Baba m’accompagnait partout où j’allais dès lors que je mettais un pied dehors ; à la maison, il restait poliment sur le seuil de la porte qu’il avait choisi pour demeure et qu’il enjolivait chaque jour un peu plus. Je n’y prêtais pas plus d’attention que ça, une fois l’étonnement passé. J’aimais le voir foncer sur la porte et s’engouffrer sans hésiter dans le petit trou qu’il avait creusé, cela m’amusait, pourquoi le nier ? Je ne pris la mesure de son intelligence supérieure qu’un jour où je ramassais le linge dans le jardin. Il m’accompagnait, cela n’était pas nouveau sauf que cette fois il participa activement au décrochage du linge en se posant avec délicatesse sur chaque vêtement que je pliais au fur et à mesure. En choisissant ceux de la plus grande taille à la plus petite selon une méthode toute personnelle qu’il n’avait pas manqué d’observer les jours précédant sa décision de participer à une fonction que je ne délègue à personne … J’étais tout simplement ébahie de constater à quel point il savait se poser sur le tissu que je m’apprêtais à décrocher.

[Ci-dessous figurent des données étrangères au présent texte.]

(** X4.  What [train] leaves alone.  A call on a variable with two weights
    changes no other variable and creates none; of the storages that
    existed it writes only the gradient buffer of [W]: in particular the
    storage [W.data] referred to at the call still holds the initial
    weights, so a tensor that shares it is not changed; and every entry of
    the returned list is a storage made by the call. *)
Theorem train_frame (loss_fn : vexpr -> sexpr) (W : ref) (lr alpha beta : Q)
    (num_steps : nat) (s : store) (a b : Q) (g : option tensor)
    (v : variable) :
  loss_fn = Surfaces.loss_fn \/ loss_fn = NearSparsity.loss_fn ->
  variables s !! W = Some v ->
  holds s W [a; b] g ->
  buffer_ok g ->
  exists guesses s',
    Training.train loss_fn W lr alpha beta num_steps s = Some (guesses, s') /\
    (forall r, r <> W -> variables s' !! r = variables s !! r) /\
    length (variables s') = length (variables s) /\
    (forall l t, tensors s !! l = Some t -> grad v <> Some l ->
                 tensors s' !! l = Some t) /\
    tensors s' !! data v = Some [a; b] /\
    Forall (fun l => (length (tensors s) <= l)%nat) guesses.
Proof.
  intros Hlf HW Hh Hg.
  destruct (notebook_loss_fn loss_fn Hlf) as (c0 & ->).
  destruct (train_two c0 lr alpha beta num_steps s W a b g Hh Hg)
    as (guesses & s' & traj & Htrain & R).
  destruct (run_post_of _ _ _ _ _ _ _ _ _ _ _ _ R) as (wn & gn & TP & _ & _).
  assert (forall l t, tensors s !! l = Some t -> grad v <> Some l ->
                      tensors s' !! l = Some t) as Hframe.
  { intros l t Hl Hgrad.
    rewrite (post_tensors _ _ _ _ _ _ _ _ TP l v HW Hgrad
               (lookup_lt_Some _ _ _ Hl)).
    exact Hl. }
  exists guesses, s'. split; [exact Htrain|].
  split; [exact (post_variables _ _ _ _ _ _ _ _ TP)|].
  split; [exact (post_nvariables _ _ _ _ _ _ _ _ TP)|].
  split; [exact Hframe|].
  split; [|exact (post_fresh _ _ _ _ _ _ _ _ TP)].
  destruct Hh as (v' & HW' & Hd & Hgl).
  rewrite HW in HW'. injection HW' as <-.
  apply Hframe; [exact Hd|].
  destruct (grad v) as [gl|]; [|discriminate].
  destruct Hgl as [Hne _]. congruence.
Qed.

(** Two variables that share one storage; the first is trained. *)
Lemma train_frame_witness :
  exists guesses s',
    Training.train Surfaces.loss_fn 0 0.04 0.75 0 3
      (mkStore [[8; 5]] [mkVariable 0 None; mkVariable 0 None])
      = Some (guesses, s') /\
    (forall r, r <> 0%nat ->
       variables s' !! r
       = variables (mkStore [[8; 5]] [mkVariable 0 None; mkVariable 0 None])
           !! r) /\
    length (variables s') = 2%nat /\
    (forall l t,
       tensors (mkStore [[8; 5]] [mkVariable 0 None; mkVariable 0 None]) !! l
         = Some t ->
       grad (mkVariable 0 None) <> Some l ->
       tensors s' !! l = Some t) /\
    tensors s' !! data (mkVariable 0 None) = Some [8; 5] /\
    Forall (fun l => (1 <= l)%nat) guesses.
Proof.
  apply (train_frame Surfaces.loss_fn 0 0.04 0.75 0 3
           (mkStore [[8; 5]] [mkVariable 0 None; mkVariable 0 None])
           8 5 None (mkVariable 0 None)).
  - left. reflexivity.
  - reflexivity.
  - exists (mkVariable 0 None). repeat split; reflexivity.
  - exact I.
Defined.

(** ** The gradient buffer after a call *)

Lemma sgd_update_two_grad (c0 lr alpha beta : Q) (w : tensor) (p : Q * Q)
    (g : option tensor) :
  two w p -> buffer_ok g ->
  exists w' g',
    sgd_update (Training.loss_expr (quadratic c0) alpha beta) lr w g
      = Some (w', g') /\
    two g' (grad2 c0 alpha beta p).
Proof.
  intros (a & b & -> & Ha & Hb) Hg.
  destruct g as [[|x [|y [|z gb]]]|]; try discriminate Hg;
    (eexists _, _; split; [cbn; reflexivity|]);
    (eexists _, _; split; [reflexivity|]);
    cbn [grad2 fst snd]; rewrite <- Ha, <- Hb;
    change (2 - 1)%Z with 1%Z; change (inject_Z 2) with 2;
    split; ring.
Qed.

Lemma sgd_run_two_grad (c0 lr alpha beta : Q) (n : nat) :
  forall (w : tensor) (p : Q * Q) (g : option tensor),
  two w p -> buffer_ok g ->
  exists traj wn gn,
    sgd_run (Training.loss_expr (quadratic c0) alpha beta) lr (S n) w g
      = Some (traj, wn, Some gn) /\
    two gn (grad2 c0 alpha beta (Nat.iter n (step2 c0 lr alpha beta) p)).
Proof.
  induction n as [|n IH]; intros w p g Hw Hg.
  - destruct (sgd_update_two_grad c0 lr alpha beta w p g Hw Hg)
      as (w' & g' & Hup & Hg').
    exists [w'], w', g'. cbn [sgd_run]. rewrite Hup. split; [reflexivity|].
    exact Hg'.
  - destruct (sgd_update_two c0 lr alpha beta w p g Hw Hg)
      as (w' & g' & Hup & Hw' & Hlen).
    destruct (IH w' (step2 c0 lr alpha beta p) (Some g') Hw' Hlen)
      as (traj & wn & gn & Hrun & Hgn).
    exists (w' :: traj), wn, gn.
    change (sgd_run (Training.loss_expr (quadratic c0) alpha beta) lr
              (S (S n)) w g)
      with (match sgd_update (Training.loss_expr (quadratic c0) alpha beta)
                    lr w g with
            | Some (w', g') =>
                match sgd_run (Training.loss_expr (quadratic c0) alpha beta)
                        lr (S n) w' (Some g') with
                | Some (traj, wn, gn) => Some (w' :: traj, wn, gn)
                | None => None
                end
            | None => None
            end).
    rewrite Hup, Hrun. split; [reflexivity|].
    rewrite Nat.iter_succ_r. exact Hgn.
Qed.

Je poussai le vice à faire une autre lessive le jour même pour étayer la thèse de son incroyable préscience. C’est ainsi qu’est née une collaboration qui se mua bien vite en véritable intimité car ce bourdon, j’en avais la certitude, lisait dans mes pensées.
Pour preuve, le cadeau qu’il m’a laissée : sa carcasse brillante au pied de la porte-fenêtre et son âme qui a pris corps en moi au même instant, ce formidable bourdon qui ne me quitte plus. Baba était un taureau déguisé en insecte que j’ai couvert d’un linceul composé de quatre pétales de coquelicot.
Pendant l’homélie (un poème de Desnos) un magnifique hanneton couleur émeraude est venu se poser sur mon épaule avant de rejoindre Baba qu’il a emporté avec lui.